◆ TASK DIRECTIONS: Gather all lines in the entries that include the word "maxr".

[Collection entries]
Start of Block

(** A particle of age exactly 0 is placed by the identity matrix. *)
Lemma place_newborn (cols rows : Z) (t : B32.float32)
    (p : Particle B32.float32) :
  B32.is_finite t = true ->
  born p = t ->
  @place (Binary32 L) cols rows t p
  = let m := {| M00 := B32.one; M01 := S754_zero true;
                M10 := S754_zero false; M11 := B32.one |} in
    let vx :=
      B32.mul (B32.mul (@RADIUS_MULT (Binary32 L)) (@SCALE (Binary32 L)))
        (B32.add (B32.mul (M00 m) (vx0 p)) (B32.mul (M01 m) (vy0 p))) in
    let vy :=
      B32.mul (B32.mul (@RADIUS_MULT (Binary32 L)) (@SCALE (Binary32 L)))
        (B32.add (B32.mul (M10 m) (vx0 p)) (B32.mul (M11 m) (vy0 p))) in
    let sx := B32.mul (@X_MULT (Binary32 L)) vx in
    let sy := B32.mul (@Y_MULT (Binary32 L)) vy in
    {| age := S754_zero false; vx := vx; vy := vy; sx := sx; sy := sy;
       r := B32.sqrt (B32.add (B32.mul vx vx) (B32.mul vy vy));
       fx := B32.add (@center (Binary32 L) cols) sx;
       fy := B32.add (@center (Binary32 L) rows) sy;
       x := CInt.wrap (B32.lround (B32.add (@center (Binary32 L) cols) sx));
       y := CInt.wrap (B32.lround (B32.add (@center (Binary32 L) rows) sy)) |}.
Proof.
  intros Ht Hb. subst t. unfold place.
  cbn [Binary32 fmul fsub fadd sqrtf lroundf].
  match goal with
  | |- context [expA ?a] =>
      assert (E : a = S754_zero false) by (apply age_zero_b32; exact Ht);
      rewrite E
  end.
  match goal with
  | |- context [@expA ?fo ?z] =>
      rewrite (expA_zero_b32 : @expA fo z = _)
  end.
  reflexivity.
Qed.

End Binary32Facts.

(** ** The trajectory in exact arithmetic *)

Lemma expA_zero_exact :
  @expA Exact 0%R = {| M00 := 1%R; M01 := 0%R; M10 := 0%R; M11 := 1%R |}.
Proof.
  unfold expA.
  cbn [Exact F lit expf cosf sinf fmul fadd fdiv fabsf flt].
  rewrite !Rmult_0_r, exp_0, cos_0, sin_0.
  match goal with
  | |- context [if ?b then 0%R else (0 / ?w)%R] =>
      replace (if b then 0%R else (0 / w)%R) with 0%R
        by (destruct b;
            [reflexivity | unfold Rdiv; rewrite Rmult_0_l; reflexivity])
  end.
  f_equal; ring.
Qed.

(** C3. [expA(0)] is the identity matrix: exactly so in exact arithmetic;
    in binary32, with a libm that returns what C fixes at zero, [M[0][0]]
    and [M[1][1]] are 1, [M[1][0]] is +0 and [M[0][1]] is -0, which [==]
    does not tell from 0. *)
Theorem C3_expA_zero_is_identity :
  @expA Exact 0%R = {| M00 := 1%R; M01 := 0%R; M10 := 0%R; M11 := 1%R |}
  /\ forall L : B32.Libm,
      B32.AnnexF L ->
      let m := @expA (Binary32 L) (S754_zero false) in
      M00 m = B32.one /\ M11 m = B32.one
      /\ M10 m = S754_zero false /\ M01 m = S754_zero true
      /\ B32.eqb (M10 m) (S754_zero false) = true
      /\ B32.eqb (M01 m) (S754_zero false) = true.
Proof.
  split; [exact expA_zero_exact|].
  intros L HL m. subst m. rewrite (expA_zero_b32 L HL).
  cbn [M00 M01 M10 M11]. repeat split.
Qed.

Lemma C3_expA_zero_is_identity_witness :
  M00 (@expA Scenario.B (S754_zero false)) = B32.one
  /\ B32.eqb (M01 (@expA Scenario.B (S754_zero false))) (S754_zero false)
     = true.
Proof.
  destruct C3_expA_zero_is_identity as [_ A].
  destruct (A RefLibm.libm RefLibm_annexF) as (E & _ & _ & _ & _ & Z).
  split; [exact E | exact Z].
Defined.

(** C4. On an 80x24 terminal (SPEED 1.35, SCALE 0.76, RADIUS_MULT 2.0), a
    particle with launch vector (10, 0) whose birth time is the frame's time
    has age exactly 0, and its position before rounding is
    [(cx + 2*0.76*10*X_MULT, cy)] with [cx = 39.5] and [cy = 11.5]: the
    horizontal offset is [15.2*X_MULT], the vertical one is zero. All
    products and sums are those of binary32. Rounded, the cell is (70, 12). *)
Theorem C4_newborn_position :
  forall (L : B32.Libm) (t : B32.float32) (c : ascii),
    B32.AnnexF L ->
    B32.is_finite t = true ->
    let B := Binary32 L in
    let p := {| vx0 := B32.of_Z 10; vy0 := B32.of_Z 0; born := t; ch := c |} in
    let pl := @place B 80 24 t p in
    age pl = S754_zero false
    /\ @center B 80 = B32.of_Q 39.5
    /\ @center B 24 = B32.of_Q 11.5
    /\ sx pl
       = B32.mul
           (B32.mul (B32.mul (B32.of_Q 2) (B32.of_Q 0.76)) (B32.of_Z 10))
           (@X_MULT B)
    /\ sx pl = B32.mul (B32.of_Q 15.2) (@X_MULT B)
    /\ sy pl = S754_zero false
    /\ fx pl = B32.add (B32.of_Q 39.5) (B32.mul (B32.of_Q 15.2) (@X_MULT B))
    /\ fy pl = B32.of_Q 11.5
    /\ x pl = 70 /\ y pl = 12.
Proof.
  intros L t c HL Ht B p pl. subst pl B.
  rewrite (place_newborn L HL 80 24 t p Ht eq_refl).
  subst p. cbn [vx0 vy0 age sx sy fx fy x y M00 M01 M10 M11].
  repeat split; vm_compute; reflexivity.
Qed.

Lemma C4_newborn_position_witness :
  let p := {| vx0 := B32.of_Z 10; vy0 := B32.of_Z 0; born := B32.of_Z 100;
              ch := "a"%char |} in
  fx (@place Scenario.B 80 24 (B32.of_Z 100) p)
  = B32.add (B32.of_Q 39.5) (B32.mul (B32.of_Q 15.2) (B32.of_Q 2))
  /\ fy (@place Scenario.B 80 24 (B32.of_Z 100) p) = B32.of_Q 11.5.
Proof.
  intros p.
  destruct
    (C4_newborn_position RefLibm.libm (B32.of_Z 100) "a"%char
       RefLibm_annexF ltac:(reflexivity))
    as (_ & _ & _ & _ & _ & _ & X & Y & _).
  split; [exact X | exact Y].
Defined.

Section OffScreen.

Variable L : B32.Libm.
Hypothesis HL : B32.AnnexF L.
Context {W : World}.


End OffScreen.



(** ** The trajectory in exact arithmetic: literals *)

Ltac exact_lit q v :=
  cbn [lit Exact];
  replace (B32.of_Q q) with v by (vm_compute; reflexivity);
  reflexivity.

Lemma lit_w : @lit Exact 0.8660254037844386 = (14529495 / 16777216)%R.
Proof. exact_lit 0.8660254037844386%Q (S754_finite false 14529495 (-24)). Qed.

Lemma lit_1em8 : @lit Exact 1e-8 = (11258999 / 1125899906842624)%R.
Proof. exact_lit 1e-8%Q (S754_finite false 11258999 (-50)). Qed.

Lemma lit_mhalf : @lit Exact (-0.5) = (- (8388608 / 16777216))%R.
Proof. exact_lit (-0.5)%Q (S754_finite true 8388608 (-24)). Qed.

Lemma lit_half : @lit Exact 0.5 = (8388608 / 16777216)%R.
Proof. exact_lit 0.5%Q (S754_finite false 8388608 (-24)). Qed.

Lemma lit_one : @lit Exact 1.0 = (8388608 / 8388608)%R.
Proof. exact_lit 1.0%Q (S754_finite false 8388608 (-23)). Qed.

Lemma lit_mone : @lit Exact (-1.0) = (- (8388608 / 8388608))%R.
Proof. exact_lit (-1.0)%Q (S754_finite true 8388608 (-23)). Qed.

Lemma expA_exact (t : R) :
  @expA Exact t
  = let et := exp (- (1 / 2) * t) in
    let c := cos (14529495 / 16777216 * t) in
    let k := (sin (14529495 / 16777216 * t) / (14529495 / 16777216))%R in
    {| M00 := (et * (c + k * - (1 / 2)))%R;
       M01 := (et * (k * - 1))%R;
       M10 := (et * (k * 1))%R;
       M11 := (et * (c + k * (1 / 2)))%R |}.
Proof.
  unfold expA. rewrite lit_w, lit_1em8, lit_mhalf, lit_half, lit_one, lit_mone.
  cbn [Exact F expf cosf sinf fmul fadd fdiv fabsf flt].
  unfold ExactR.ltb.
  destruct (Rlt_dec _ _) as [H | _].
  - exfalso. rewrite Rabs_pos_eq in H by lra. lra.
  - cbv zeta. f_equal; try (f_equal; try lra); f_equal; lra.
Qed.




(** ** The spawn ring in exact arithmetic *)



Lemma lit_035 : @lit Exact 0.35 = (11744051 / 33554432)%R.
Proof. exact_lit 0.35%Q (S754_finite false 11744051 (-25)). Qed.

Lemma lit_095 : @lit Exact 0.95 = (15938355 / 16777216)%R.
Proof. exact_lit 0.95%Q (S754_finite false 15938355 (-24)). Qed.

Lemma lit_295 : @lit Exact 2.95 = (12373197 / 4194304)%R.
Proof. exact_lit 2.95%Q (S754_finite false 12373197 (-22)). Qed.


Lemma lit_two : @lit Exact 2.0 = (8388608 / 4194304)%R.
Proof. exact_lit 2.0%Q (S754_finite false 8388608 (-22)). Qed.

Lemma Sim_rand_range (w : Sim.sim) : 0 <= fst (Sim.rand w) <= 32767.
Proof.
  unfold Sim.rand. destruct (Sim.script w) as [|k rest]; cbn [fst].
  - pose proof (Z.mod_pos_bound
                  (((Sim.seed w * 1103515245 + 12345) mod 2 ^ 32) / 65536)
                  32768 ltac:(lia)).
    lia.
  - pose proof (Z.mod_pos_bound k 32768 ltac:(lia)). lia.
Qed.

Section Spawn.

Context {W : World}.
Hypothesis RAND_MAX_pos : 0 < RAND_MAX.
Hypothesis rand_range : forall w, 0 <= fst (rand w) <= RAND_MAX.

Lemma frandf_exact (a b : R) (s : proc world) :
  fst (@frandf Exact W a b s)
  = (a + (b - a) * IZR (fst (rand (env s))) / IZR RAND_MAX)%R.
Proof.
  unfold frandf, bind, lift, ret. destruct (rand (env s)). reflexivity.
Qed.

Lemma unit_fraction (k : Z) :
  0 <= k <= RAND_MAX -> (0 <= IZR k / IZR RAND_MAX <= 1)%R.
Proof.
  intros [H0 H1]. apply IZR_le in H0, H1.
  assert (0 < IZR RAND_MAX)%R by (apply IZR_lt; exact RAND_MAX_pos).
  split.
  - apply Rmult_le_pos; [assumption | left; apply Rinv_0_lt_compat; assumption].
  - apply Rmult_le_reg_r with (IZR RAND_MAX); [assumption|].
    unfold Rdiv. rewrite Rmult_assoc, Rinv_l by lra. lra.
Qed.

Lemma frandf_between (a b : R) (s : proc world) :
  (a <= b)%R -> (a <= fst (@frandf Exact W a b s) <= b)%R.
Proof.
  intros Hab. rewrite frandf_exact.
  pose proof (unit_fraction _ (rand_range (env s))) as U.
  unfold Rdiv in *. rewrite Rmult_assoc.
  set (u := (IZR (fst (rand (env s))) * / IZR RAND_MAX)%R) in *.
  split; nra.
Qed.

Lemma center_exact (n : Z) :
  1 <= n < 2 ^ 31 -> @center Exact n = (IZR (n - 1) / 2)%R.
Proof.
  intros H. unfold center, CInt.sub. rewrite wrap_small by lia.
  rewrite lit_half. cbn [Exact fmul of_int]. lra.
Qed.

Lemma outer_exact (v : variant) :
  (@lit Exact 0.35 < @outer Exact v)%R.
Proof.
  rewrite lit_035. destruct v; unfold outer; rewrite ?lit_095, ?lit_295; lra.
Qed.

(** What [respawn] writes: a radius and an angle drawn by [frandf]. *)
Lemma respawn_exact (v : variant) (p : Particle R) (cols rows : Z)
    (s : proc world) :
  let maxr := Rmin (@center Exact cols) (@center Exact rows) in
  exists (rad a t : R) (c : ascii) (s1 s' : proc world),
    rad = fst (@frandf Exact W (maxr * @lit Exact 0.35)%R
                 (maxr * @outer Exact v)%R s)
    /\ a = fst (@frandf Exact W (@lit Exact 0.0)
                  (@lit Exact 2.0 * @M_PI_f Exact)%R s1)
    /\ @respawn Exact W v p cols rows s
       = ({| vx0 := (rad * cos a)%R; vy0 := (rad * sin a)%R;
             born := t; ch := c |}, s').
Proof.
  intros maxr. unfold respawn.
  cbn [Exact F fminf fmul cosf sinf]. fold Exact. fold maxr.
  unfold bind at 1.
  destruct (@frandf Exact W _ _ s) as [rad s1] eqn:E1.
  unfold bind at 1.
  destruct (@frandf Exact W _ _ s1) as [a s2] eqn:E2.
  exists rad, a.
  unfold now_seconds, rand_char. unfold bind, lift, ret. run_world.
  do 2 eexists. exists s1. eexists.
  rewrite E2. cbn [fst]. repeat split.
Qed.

End of Block

◆ OUTPUT OF THE TASK:
  let maxr := Rmin (@center Exact cols) (@center Exact rows) in
    rad = fst (@frandf Exact W (maxr * @lit Exact 0.35)%R
                 (maxr * @outer Exact v)%R s)
  intros maxr. unfold respawn.
  cbn [Exact F fminf fmul cosf sinf]. fold Exact. fold maxr.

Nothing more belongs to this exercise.